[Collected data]
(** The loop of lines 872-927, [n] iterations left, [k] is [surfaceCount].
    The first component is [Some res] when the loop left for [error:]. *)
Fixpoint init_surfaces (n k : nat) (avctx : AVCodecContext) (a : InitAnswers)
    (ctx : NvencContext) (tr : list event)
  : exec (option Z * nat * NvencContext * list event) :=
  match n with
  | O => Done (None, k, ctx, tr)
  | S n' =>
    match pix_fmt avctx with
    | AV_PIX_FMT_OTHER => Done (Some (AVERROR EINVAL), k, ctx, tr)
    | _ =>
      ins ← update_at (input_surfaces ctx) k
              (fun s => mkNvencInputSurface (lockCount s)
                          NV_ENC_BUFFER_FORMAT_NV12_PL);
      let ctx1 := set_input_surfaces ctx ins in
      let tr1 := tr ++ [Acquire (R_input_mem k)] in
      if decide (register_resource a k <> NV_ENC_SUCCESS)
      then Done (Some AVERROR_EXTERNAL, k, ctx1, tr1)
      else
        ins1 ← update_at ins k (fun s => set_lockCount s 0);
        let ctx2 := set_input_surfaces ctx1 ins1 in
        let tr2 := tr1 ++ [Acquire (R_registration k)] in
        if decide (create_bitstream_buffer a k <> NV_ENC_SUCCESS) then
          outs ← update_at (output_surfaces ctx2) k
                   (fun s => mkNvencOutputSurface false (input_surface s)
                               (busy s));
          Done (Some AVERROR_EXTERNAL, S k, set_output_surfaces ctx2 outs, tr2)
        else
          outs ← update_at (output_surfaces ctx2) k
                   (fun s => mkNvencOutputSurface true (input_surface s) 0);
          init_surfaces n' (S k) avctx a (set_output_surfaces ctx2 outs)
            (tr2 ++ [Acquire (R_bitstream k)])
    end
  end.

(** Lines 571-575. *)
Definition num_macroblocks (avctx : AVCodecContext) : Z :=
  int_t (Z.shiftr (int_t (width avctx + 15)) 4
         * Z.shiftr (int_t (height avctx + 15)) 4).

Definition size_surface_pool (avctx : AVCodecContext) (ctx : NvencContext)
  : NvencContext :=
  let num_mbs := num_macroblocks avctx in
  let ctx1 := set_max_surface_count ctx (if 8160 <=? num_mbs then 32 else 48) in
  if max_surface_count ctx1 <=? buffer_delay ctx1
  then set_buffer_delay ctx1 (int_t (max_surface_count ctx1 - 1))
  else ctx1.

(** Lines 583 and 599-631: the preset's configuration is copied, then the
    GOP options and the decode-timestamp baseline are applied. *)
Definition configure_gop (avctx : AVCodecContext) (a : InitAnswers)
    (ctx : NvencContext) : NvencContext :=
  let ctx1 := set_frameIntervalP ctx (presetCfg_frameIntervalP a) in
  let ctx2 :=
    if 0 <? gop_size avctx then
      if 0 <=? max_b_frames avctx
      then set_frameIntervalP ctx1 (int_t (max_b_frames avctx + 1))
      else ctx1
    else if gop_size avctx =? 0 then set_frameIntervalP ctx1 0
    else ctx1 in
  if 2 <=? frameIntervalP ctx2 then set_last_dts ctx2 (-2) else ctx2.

==

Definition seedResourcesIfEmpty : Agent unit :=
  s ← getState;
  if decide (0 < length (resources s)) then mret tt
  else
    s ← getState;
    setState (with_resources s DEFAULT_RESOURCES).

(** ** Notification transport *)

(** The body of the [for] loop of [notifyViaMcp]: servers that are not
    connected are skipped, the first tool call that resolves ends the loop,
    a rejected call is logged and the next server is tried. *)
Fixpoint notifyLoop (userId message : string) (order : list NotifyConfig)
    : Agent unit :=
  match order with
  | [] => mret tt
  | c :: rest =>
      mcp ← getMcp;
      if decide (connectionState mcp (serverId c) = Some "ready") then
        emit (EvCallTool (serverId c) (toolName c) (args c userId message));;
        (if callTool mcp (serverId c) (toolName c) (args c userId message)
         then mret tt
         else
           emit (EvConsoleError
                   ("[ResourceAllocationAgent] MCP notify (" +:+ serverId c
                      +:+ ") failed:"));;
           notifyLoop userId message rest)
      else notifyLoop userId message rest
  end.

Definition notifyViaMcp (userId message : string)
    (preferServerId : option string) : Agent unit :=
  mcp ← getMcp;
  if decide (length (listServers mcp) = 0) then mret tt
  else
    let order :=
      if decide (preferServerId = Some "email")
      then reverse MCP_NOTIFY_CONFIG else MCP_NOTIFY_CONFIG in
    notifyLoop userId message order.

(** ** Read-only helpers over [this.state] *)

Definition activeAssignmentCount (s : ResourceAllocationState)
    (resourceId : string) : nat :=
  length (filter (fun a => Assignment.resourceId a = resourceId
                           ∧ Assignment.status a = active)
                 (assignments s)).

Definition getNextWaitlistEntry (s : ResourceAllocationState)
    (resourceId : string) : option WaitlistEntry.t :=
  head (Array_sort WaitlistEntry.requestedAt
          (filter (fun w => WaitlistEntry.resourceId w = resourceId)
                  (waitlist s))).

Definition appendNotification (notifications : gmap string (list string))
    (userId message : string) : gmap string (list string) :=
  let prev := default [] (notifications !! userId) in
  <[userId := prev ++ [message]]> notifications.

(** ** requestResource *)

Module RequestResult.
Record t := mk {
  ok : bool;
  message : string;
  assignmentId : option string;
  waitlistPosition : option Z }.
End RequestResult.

[What is expected] Which lines of the records above contain the word "resourceId"? Copy each of them.

[Exercise response]
    (resourceId : string) : nat :=
  length (filter (fun a => Assignment.resourceId a = resourceId
    (resourceId : string) : option WaitlistEntry.t :=
          (filter (fun w => WaitlistEntry.resourceId w = resourceId)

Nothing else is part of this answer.